Data for processing Block Start
(** The child that the descent by index chooses. *)
Lemma child_choice ht k n ms ess x :
  node_rep n KMeta (mi_bytes <$> ms) -> Forall2 (sub_tree get ht k) ms ess -> ms <> [] ->
  small (concat ess) -> x <= length (concat ess) ->
  exists j m es y,
    ms !! j = Some m /\ ess !! j = Some es /\ x = length (concat (take j ess)) + y /\
    y <= length es /\ (x < length (concat ess) -> y < length es) /\
    (r ← GetChildHashByIndex n (Z.of_nat x);
     if hash_empty (fst r) then
       CHECK (snd r =? length ms);; h ← GetChildHashByEntry n (length ms - 1); Some (h, length ms - 1)
     else Some r) = Some (Some (mi_hash m), j) /\
    numElementsUntilEntry n j = Some (Z.of_nat (length (concat (take j ess)))).
Proof.
  intros Hn HF Hne Hs Hx. pose proof (sub_tree_mi_ok _ _ _ _ HF) as Hok.
  pose proof (sub_tree_below _ _ _ _ HF) as Hb. pose proof (Forall2_length _ _ _ HF) as Hlen.
  assert (Hb' : (elements_below ms < 2 ^ 64)%Z) by (rewrite Hb; unfold small in Hs; lia).
  rewrite (meta_GetChildHashByIndex n ms Hn Hok _ Hne Hb'). osimpl.
  destruct (child_of_index_spec ms (Z.of_nat x) 0 Hok ltac:(lia)) as [(j & m & Hj & -> & Hr)|[Hr ->]].
  - pose proof (lookup_lt_Some _ _ _ Hj). destruct (lookup_lt_is_Some_2 ess j ltac:(lia)) as [es He].
    destruct (Forall2_lookup_lr _ _ _ _ _ _ HF Hj He) as (Hc & _ & _).
    rewrite (elements_take _ _ _ _ j HF), (ch_elements _ _ _ Hc) in Hr.
    exists j, m, es, (x - length (concat (take j ess))). split_and!; try done; try lia.
    rewrite (meta_numElementsUntilEntry n ms Hn Hok j ltac:(lia) Hb'). f_equal. by eapply elements_take.
  - simpl. rewrite Nat.eqb_refl. osimpl.
    assert (0 < length ms) by (destruct ms; [done|simpl; lia]).
    destruct (lookup_lt_is_Some_2 ms (length ms - 1) ltac:(lia)) as [m Hm].
    destruct (lookup_lt_is_Some_2 ess (length ms - 1) ltac:(lia)) as [es He].
    rewrite (meta_GetChildHashByEntry n ms Hn Hok _ _ Hm). osimpl.
    pose proof (concat_at _ _ _ He) as Hcat. rewrite (drop_ge ess), app_nil_r in Hcat by lia.
    rewrite Hb in Hr. pose proof Hcat as Hl. apply (f_equal length) in Hl. rewrite length_app in Hl.
    exists (length ms - 1), m, es, (length es). split_and!; try done; try lia.
    rewrite (meta_numElementsUntilEntry n ms Hn Hok (length ms - 1) ltac:(lia) Hb'). f_equal.
    by eapply elements_take.
Qed.

Lemma descend_index_rep fuel : forall ht k es n pre post ps x,
  node_at ht k es n -> ctx ht k es pre post ps -> small (pre ++ es ++ post) ->
  ht < fuel -> x <= length es ->
  exists c pre' les post' i, descend_index get fuel n (Z.of_nat x) ps = Some c /\
    leaf_cur k c pre' les post' i /\ pre ++ es ++ post = pre' ++ les ++ post' /\
    length pre + x = length pre' + i /\ length c = S (ht + length ps) /\
    (x < length es -> i < length les) /\ (x = length es -> i = length les /\ post' = post).
Proof.
  induction fuel as [|fuel IH]; intros ht k es n pre post ps x Hna Hctx Hs Hf Hx; [lia|].
  cbn [descend_index]. destruct ht as [|ht].
  - destruct Hna as [Hk Hn]. rewrite (numEntries_rep _ _ _ Hn). osimpl.
    unfold isLeaf. rewrite (nr_kind _ _ _ Hn), bool_decide_false by done. cbn [negb].
    rewrite (proj2 (Z.ltb_ge _ _)) by lia. rewrite i32_small.
    2:{ apply leaf_small in Hs. unfold small in Hs. lia. }
    eexists _, pre, es, post, x. split_and!; try done.
    split; [done| |done]. by eexists _, _.
  - destruct Hna as (ms & ess & Hn & Hne & -> & HF).
    rewrite (meta_numEntries n ms Hn). osimpl. unfold isLeaf. rewrite (nr_kind _ _ _ Hn).
    rewrite bool_decide_true by done. cbn [negb].
    pose proof (leaf_small _ _ _ Hs) as Hs1.
    destruct (child_choice _ _ _ _ _ x Hn HF Hne Hs1 Hx)
      as (j & m & es & y & Hm & He & Ex & Hy & Hy' & Hr & Hnu).
    destruct (GetChildHashByIndex n (Z.of_nat x)) as [r0|]; [|done]. osimpl in Hr.
    osimpl. rewrite Hr. osimpl. cbn [fst snd]. rewrite Hnu. osimpl.
    destruct (ctx_down _ _ _ _ _ _ _ _ _ _ _ Hn HF Hm He Hctx) as [Hc' (n' & -> & Hna')]. osimpl.
    assert (Hj : i32 (Z.of_nat j) = Z.of_nat j).
    { apply i32_small. pose proof (lookup_lt_Some _ _ _ Hm). pose proof (sub_tree_count _ _ _ _ HF).
      unfold small in Hs1. lia. }
    assert (Hu : u64 (Z.of_nat x - Z.of_nat (length (concat (take j ess)))) = Z.of_nat y).
    { rewrite (wrap_small 64); [lia|]. unfold small in Hs1. lia. }
    rewrite Hj, Hu. pose proof (concat_at _ _ _ He) as Hcat.
    assert (Htot : pre ++ concat ess ++ post
      = (pre ++ concat (take j ess)) ++ es ++ concat (drop (S j) ess) ++ post)
      by (rewrite Hcat; by rewrite <- !app_assoc).
    destruct (IH ht k es n' _ _ _ y Hna' Hc') as (c & pre' & les & post' & i & E & Hl & Et & Ep & El & Hlt & Heq);
      [by rewrite <- Htot|lia|done|].
    exists c, pre', les, post', i. split_and!; try done.
    + by rewrite Htot.
    + rewrite length_app in Ep. lia.
    + rewrite El. simpl. lia.
    + intros Hxl. apply Hlt. by apply Hy'.
    + intros Hxl. rewrite Hcat, !length_app in Hxl.
      assert (Hd : concat (drop (S j) ess) = []) by (apply length_zero_iff_nil; lia).
      rewrite Hd in Heq. apply Heq. lia.
Qed.

Lemma node_numElements ht k es n :
  node_at ht k es n -> small es -> numElements n = Some (Z.of_nat (length es)).
Proof.
  destruct ht as [|ht].
  - intros [Hk Hn] Hs. unfold numElements. rewrite (numEntries_rep _ _ _ Hn). osimpl.
    unfold isLeaf. by rewrite (nr_kind _ _ _ Hn), bool_decide_false by done.
  - intros (ms & ess & Hn & Hne & -> & HF) Hs. pose proof (sub_tree_below _ _ _ _ HF) as Hb.
    rewrite (meta_numElements n ms Hn); [by rewrite Hb|by eapply sub_tree_mi_ok|].
    rewrite Hb. unfold small in Hs. lia.
Qed.

(** [NodeCursor(hash, idx, loader)]. *)
Lemma cursor_by_index_rep fuel ht k h es x :
  tree get ht k h es -> small es -> ht < fuel ->
  (x < length es -> exists c, cursor_by_index get fuel (Some h) (Z.of_nat x) = Some (Some c) /\
     cur_on k es c x) /\
  (x = length es -> exists c, cursor_by_index get fuel (Some h) (Z.of_nat x) = Some (Some c) /\
     cur_end k es c) /\
  (length es < x -> cursor_by_index get fuel (Some h) (Z.of_nat x) = Some None).
Proof.
  intros Ht Hs Hf. destruct (tree_node _ _ _ _ Ht) as (n & Hl & Hn).
  unfold cursor_by_index. rewrite Hl. osimpl. rewrite (node_numElements _ _ _ _ Hn Hs). osimpl.
  assert (Hctx : ctx ht k es [] [] []) by done.
  assert (Hs' : small ([] ++ es ++ [])) by (by rewrite app_nil_r).
  split_and!; intros Hx; [rewrite (proj2 (Z.leb_le _ _)) by lia..|by rewrite (proj2 (Z.leb_gt _ _)) by lia].
  all: destruct (descend_index_rep fuel ht k es n [] [] [] x Hn Hctx Hs' Hf ltac:(lia))
    as (c & pre & les & post & i & E & Hc & Et & Ep & _ & Hlt & Heq); rewrite E; exists c;
    (split; [done|]); rewrite app_nil_r in Et; simpl in *.
  - exists pre, les, post, i. split_and!; [done|by apply Hlt|done|done].
  - destruct (Heq Hx) as [-> ->]. exists pre, les. split; [done|]. by rewrite app_nil_r in Et.
Qed.

(** A cursor has a level for every level of the tree. *)
Lemma cursor_by_index_depth fuel ht k h es x c :
  tree get ht k h es -> small es -> ht < fuel -> x <= length es ->
  cursor_by_index get fuel (Some h) (Z.of_nat x) = Some (Some c) -> length c = S ht.
Proof.
  intros Ht Hs Hf Hx. destruct (tree_node _ _ _ _ Ht) as (n & Hl & Hn).
  unfold cursor_by_index. rewrite Hl. osimpl. rewrite (node_numElements _ _ _ _ Hn Hs). osimpl.
  rewrite (proj2 (Z.leb_le _ _)) by lia.
  destruct (descend_index_rep fuel ht k es n [] [] [] x Hn)
    as (c' & pre & les & post & i & -> & _ & _ & _ & El & _); [done|by rewrite app_nil_r|done|done|].
  intros [= <-]. rewrite El. simpl. lia.
Qed.

End CursorProps.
Data for processing Block End
• _Exercise description_
The lines needed are the ones from the first line of the entries through the line that contains "intros Hn HF", given again without any change.

• _Response_
(** The child that the descent by index chooses. *)
Lemma child_choice ht k n ms ess x :
  node_rep n KMeta (mi_bytes <$> ms) -> Forall2 (sub_tree get ht k) ms ess -> ms <> [] ->
  small (concat ess) -> x <= length (concat ess) ->
  exists j m es y,
    ms !! j = Some m /\ ess !! j = Some es /\ x = length (concat (take j ess)) + y /\
    y <= length es /\ (x < length (concat ess) -> y < length es) /\
    (r ← GetChildHashByIndex n (Z.of_nat x);
     if hash_empty (fst r) then
       CHECK (snd r =? length ms);; h ← GetChildHashByEntry n (length ms - 1); Some (h, length ms - 1)
     else Some r) = Some (Some (mi_hash m), j) /\
    numElementsUntilEntry n j = Some (Z.of_nat (length (concat (take j ess)))).
Proof.
  intros Hn HF Hne Hs Hx. pose proof (sub_tree_mi_ok _ _ _ _ HF) as Hok.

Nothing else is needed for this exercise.